**Input material:**

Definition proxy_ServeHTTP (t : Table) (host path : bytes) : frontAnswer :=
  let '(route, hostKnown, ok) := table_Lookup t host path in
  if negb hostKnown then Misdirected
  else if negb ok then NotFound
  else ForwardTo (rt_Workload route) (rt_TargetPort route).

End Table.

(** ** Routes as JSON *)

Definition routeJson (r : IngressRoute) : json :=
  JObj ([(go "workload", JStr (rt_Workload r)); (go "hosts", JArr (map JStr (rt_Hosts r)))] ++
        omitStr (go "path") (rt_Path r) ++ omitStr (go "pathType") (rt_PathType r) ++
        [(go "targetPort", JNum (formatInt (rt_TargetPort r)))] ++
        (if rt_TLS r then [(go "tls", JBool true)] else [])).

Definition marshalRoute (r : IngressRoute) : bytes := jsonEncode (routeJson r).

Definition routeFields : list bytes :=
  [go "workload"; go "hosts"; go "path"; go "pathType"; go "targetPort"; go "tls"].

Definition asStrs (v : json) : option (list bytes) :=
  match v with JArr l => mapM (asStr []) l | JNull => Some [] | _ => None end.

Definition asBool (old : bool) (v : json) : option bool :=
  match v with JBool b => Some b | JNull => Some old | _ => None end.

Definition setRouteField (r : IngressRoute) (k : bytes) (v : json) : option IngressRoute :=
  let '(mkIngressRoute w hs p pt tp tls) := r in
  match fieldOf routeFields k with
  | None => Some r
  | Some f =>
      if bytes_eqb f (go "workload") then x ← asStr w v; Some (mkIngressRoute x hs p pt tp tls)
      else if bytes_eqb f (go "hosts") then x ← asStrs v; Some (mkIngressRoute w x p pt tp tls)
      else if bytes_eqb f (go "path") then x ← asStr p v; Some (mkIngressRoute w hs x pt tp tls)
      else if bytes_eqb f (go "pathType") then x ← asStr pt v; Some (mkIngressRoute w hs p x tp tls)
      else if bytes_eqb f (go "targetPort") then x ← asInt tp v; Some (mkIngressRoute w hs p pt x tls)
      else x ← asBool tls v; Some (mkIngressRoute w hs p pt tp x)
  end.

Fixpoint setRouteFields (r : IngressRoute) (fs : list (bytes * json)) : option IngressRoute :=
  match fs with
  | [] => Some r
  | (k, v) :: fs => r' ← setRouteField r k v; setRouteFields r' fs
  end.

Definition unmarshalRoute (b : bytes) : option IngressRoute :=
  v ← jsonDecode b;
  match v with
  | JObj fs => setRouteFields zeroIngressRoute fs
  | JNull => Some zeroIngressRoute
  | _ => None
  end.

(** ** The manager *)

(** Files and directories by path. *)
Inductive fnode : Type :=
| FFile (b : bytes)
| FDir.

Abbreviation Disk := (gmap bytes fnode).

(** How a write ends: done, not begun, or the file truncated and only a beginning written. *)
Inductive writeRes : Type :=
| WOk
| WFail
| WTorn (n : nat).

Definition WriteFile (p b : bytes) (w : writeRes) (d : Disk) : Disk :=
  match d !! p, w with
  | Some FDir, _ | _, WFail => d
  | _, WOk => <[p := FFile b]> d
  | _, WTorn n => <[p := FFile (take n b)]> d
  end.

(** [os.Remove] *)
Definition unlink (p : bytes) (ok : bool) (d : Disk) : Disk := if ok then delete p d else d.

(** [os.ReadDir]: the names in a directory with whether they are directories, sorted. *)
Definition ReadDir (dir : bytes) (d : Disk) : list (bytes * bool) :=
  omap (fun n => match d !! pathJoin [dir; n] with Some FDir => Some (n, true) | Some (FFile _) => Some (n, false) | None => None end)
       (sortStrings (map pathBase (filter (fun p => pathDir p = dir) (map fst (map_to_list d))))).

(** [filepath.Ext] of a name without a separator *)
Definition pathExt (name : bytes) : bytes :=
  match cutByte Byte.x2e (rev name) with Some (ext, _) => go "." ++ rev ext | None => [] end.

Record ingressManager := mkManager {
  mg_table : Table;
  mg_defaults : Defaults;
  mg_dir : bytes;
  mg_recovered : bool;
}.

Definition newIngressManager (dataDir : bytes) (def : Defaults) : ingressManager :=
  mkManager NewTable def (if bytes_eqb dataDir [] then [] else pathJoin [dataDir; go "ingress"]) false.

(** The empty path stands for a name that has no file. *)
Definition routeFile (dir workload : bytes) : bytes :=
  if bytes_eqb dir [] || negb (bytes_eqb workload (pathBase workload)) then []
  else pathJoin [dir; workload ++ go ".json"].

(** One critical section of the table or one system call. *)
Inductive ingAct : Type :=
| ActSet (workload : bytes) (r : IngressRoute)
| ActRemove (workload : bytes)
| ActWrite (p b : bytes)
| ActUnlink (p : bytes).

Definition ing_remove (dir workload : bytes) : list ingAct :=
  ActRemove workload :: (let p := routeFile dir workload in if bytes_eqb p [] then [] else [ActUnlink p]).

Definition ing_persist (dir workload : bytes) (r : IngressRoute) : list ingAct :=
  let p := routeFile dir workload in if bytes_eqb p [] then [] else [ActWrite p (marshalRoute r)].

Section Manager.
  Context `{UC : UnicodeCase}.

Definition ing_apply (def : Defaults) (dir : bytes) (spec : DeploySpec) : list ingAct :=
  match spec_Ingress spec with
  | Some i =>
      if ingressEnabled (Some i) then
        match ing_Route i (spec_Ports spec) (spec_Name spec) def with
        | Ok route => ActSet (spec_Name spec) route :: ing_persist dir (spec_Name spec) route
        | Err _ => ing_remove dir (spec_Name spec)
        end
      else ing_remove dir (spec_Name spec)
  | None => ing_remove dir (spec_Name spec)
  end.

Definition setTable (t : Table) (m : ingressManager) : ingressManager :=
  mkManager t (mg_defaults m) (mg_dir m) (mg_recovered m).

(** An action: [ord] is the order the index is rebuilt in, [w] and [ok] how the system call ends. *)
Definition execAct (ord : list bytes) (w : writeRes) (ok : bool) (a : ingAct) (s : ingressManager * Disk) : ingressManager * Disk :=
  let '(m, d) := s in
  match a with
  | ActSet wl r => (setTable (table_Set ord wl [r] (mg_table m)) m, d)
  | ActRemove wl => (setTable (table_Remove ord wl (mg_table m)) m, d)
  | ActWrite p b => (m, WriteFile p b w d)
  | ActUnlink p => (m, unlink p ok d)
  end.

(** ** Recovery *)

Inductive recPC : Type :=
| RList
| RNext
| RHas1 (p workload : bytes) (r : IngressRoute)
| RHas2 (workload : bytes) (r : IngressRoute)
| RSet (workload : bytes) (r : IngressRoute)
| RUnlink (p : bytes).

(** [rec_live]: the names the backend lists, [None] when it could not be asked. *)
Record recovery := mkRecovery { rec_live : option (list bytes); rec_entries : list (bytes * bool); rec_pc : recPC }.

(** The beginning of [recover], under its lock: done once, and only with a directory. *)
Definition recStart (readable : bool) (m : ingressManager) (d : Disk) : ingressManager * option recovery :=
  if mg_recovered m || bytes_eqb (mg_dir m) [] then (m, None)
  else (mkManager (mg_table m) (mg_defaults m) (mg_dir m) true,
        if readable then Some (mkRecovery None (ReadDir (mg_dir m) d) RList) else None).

**Task item:** Give the number of lines in the listing that hold the string "FDir". Add nothing else.

**Answer to this exercise:** 3